Genomics: Insight

The most common questions about DTC genetic testing…and answers!

Karla Claudio
October 22, 2019

Direct-to-consumer (DTC) genetic testing like, and 23andMe among others are undoubtedly gaining popularity and curiosity among the general population. The number of consumers of DTC genetic testing is increasing exponentially (Figure 1). Consumers have the opportunity to glimpse into insights from their own DNA without the intervention of a medical professional or interaction with health insurance companies. Although the availability of DTC genetic testing may allege benefits to prevent and diagnose disease, current and potential customers have many questions about how such tests work, associated benefits and information privacy. Here are several frequently asked questions about DTC genetic testing.

Figure 1

Figure 1. Estimated number of DTC-test consumers (in millions) from January 2013 to 2018[1]. Each color represents a genetic test from a genomics company. The use of DTC-genetic testing has been growing exponentially over the past six years.

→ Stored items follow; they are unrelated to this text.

(** ** [authenticate] and [refresh_tokens] (lines 118-170) *)

(** What both do with the answer of the oauth server. *)
Definition store_tokens (failed : pyval -> Z -> exn) (o : post_outcome)
  (w : world) : world * res pyval :=
  match o with
  | Failed e => (w, Raise e)
  | Responded r =>
      match json r with
      | None => (w, Raise (ValueError_ "Expecting value"))
      | Some result =>
          if negb (status_code r =? 200)
          then (w, Raise (failed result (status_code r)))
          else
            match py_getitem result (PyStr "access_token") with
            | Ret a =>
                let w1 := set_self (set_access_token a (self w)) w in
                match py_getitem result (PyStr "refresh_token") with
                | Ret t =>
                    let w2 := set_self (set_refresh_token t (self w1)) w1 in
                    (set_self (set_is_tokens_refreshed true (self w2)) w2,
                     Ret result)
                | Raise e => (w1, Raise e)
                | OutOfFuel => (w1, OutOfFuel)
                end
            | Raise e => (w, Raise e)
            | OutOfFuel => (w, OutOfFuel)
            end
      end
  end.

Definition authenticate (w : world) : world * res pyval :=
  let c := self w in
  let '(w1, o) :=
    requests_post
      (EvOAuth (oauth_url c)
         [("grant_type", PyStr "authorization_code");
          ("client_id", client_id c);
          ("client_secret", client_secret c);
          ("code", code c)]) w in
  store_tokens AuthenticationFailed_ o w1.

Definition refresh_tokens (w : world) : world * res pyval :=
  let c := self w in
  let '(w1, o) :=
    requests_post
      (EvOAuth (oauth_url c)
         [("grant_type", PyStr "refresh_token");
          ("client_id", client_id c);
          ("client_secret", client_secret c);
          ("refresh_token", refresh_token c)]) w in
  store_tokens TokenRenewFailed_ o w1.

(** ** [call] (lines 51-116) *)

(** Lines 62-66. *)
Definition ensure_token (w : world) : world * res pyval :=
  if negb (truthy (access_token (self w))) then
    if truthy (refresh_token (self w)) then refresh_tokens w
    else authenticate w
  else (w, Ret PyNone).

(** Line 68. *)
Definition bad_method (method : pyval) : bool :=
  py_eq_str method "" || negb (is_str method).

(** Lines 71-73; the first component is the state in which the caller's
    first parameter group is left. *)
Definition call_prepare (method : pyval) (params1 : option dict)
  : option dict * res unit :=
  if py_eq_str method "batch" then
    match params1 with
    | None => (None, Raise TypeError_)
    | Some p =>
        if negb (dict_mem "prepared" p) then
          match dict_get p "cmd" with
          | None => (Some p, Raise KeyError_)
          | Some cmd =>
              match prepare_batch cmd with
              | (_, Ret prepared) =>
                  (Some (dict_set (dict_set p "cmd" (PyDict prepared))
                           "prepared" (PyBool true)),
                   Ret tt)
              | (cmd', Raise e) => (Some (dict_set p "cmd" cmd'), Raise e)
              | (cmd', OutOfFuel) => (Some (dict_set p "cmd" cmd'), OutOfFuel)
              end
          end
        else (Some p, Ret tt)
    end
  else (params1, Ret tt).

(** Lines 80-84, for one parameter group. *)
Definition encode_group (i : dict) : res string :=
  match dict_get i "cmd" with
  | Some cmd =>
      c <-? encode_cmd cmd;
      match dict_get i "halt" with
      | Some halt => Ret (c +:+ "&" +:+ urlencode (PyDict [("halt", halt)]) +:+ "&")
      | None => Raise KeyError_
      end
  | None => Ret (urlencode (PyDict i) +:+ "&")
  end.

(** Lines 75-84. *)
Fixpoint encode_groups (groups : list (option dict)) (encoded_parameters : string)
  : res string :=
  match groups with
  | [] => Ret encoded_parameters
  | None :: groups' => encode_groups groups' encoded_parameters
  | Some i :: groups' =>
      e <-? encode_group i;
      encode_groups groups' (encoded_parameters +:+ e)
  end.

Definition error_dict (msg : string) : pyval := PyDict [("error", PyStr msg)].

Definition method_name (method : pyval) : string :=
  match method with PyStr m => m | _ => "" end.

(** Line 106. *)
Definition is_token_error (error_code : pyval) : bool :=
  py_eq_str error_code "invalid_token"
  || py_eq_str error_code "NO_AUTH_FOUND"
  || py_eq_str error_code "expired_token".

(** Line 108: [error_code in 'QUERY_LIMIT_EXCEEDED']. *)
Definition in_query_limit (error_code : pyval) : res bool :=
  match error_code with
  | PyStr s => Ret (str_contains s "QUERY_LIMIT_EXCEEDED")
  | _ => Raise TypeError_
  end.

(** What [call] hands back: the world, the state of the caller's first
    parameter group, and the outcome. *)
Definition call_result : Type := world * option dict * res pyval.

Fixpoint call (fuel : nat) (method : pyval)
  (params1 params2 params3 params4 : option dict) (w : world) : call_result :=
  match fuel with
  | O => (w, params1, OutOfFuel)
  | S fuel' =>
      match ensure_token w with
      | (w1, Raise e) => (w1, params1, Raise e)
      | (w1, OutOfFuel) => (w1, params1, OutOfFuel)
      | (w1, Ret _) =>
          if bad_method method then (w1, params1, Raise (Exception_ "Empty Method"))
          else
            match call_prepare method params1 with
            | (p1, Raise e) => (w1, p1, Raise e)
            | (p1, OutOfFuel) => (w1, p1, OutOfFuel)
            | (p1, Ret _) =>
                match encode_groups
                        [p1; params2; params3; params4;
                         Some [("auth", access_token (self w1))]] "" with
                | Raise e => (w1, p1, Raise e)
                | OutOfFuel => (w1, p1, OutOfFuel)
                | Ret encoded_parameters =>
                    let url := api_url (domain (self w1)) (method_name method) in
                    let '(w2, o) :=
                      requests_post
                        (EvPost url encoded_parameters (timeout (self w1))) w1 in
                    match o with
                    | Responded r =>
                        match json r with
                        | Some result => (w2, p1, Ret result)
                        | None =>
                            (w2, p1,
                             Ret (error_dict
                                    ("Error on decode api response [" +:+ text r +:+ "]")))
                        end
                    | Failed (ValueError_ _) =>
                        (* [r] is still [{}]: it has no [text] *)
                        (w2, p1, Raise AttributeError_)
                    | Failed ReadTimeout_ =>
                        (w2, p1,
                         Ret (error_dict
                                ("Timeout waiting expired ["
                                 +:+ pretty (timeout (self w2)) +:+ " sec]")))
                    | Failed (ConnectionError_ request)
                    | Failed (ConnectTimeout_ request) =>
                        (* line 99, [print(e.request.url)]: what is printed is
                           not recorded, but without a request the attribute
                           access fails *)
                        match request with
                        | Some _ =>
                            (w2, p1, Ret (error_dict "Max retries exceeded [1]"))
                        | None => (w2, p1, Raise AttributeError_)
                        end
                    | Failed (AuthenticationFailed_ result0 _)
                    | Failed (TokenRenewFailed_ result0 _) =>
                        let result := exn_result result0 in
                        match py_contains_str "error" result with
                        | Raise e => (w2, p1, Raise e)
                        | OutOfFuel => (w2, p1, OutOfFuel)
                        | Ret false => (w2, p1, Ret result)
                        | Ret true =>
                            match py_getitem result (PyStr "error") with
                            | Raise e => (w2, p1, Raise e)
                            | OutOfFuel => (w2, p1, OutOfFuel)
                            | Ret error_code =>
                                if is_token_error error_code then
                                  match refresh_tokens w2 with
                                  | (w3, Ret _) =>
                                      call fuel' method p1 params2 params3 params4 w3
                                  | (w3, Raise e) => (w3, p1, Raise e)
                                  | (w3, OutOfFuel) => (w3, p1, OutOfFuel)
                                  end
                                else
                                  match in_query_limit error_code with
                                  | Raise e => (w2, p1, Raise e)
                                  | OutOfFuel => (w2, p1, OutOfFuel)
                                  | Ret true =>
                                      call fuel' method p1 params2 params3 params4
                                        (sleep 2 w2)
                                  | Ret false =>
                                      call fuel' method p1 params2 params3 params4 w2
                                  end
                            end
                        end
                    | Failed e => (w2, p1, Raise e)
                    end
                end
            end
      end
  end.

What is DTC-genetic testing?
DTC genetic test is a method by which your DNA is collected and analyzed to identify specific variations also known as single nucelotide polymorphisms (SNPs). These variations are useful to determine ancestry, trace family trees (genealogy), identify disease risk, predisposition to adverse drug events, physical traits, and wellness-related traits. Detecting such variations depends on the reference genome used for comparison within the analysis. Usually, these tests are sold as kits that contain either a device to deposit your saliva (spit) or a swab to brush the inside of your cheeks to obtain buccal (cheek) cells which will be used to extract the DNA. The prices of some DTC genetic tests can be as low as $59.

DTC genetic tests is a method by which your DNA is collected and analyzed to identify specific variations also known as single nucelotide polymorphisms (SNPs)

What types of DTC-genetic testing are available?
Most of the currently available DTC testing provide information about ancestry and health-related information. For example,, My Heritage and NatGeo (Geno 2.0) provide information exclusively regarding ancestry. Specifically, 23andMe is a broader test that provides information on ancestry, predisposition to certain disease risk, physical traits (e.g., earlobe type, cleft chin, early hair loss, red-hair and wake-up time), and wellness-related traits (e.g., alcohol reaction, deep sleep, and lactose intolerance).

How DTC genetic tests can trace my ancestry?
This may be a complex question since some DTC genetic tests (e.g., can create the false expectation of reconstructing your ancestral lineage based on records from previous generations. It is not possible to trace back your ancestral lineage to determine if you are a distant cousin of Prince Harry and Prince William of England. However, scientific findings have revealed the migration and breeding patterns of ancient populations across the world. These patterns are used to determine your ancestry.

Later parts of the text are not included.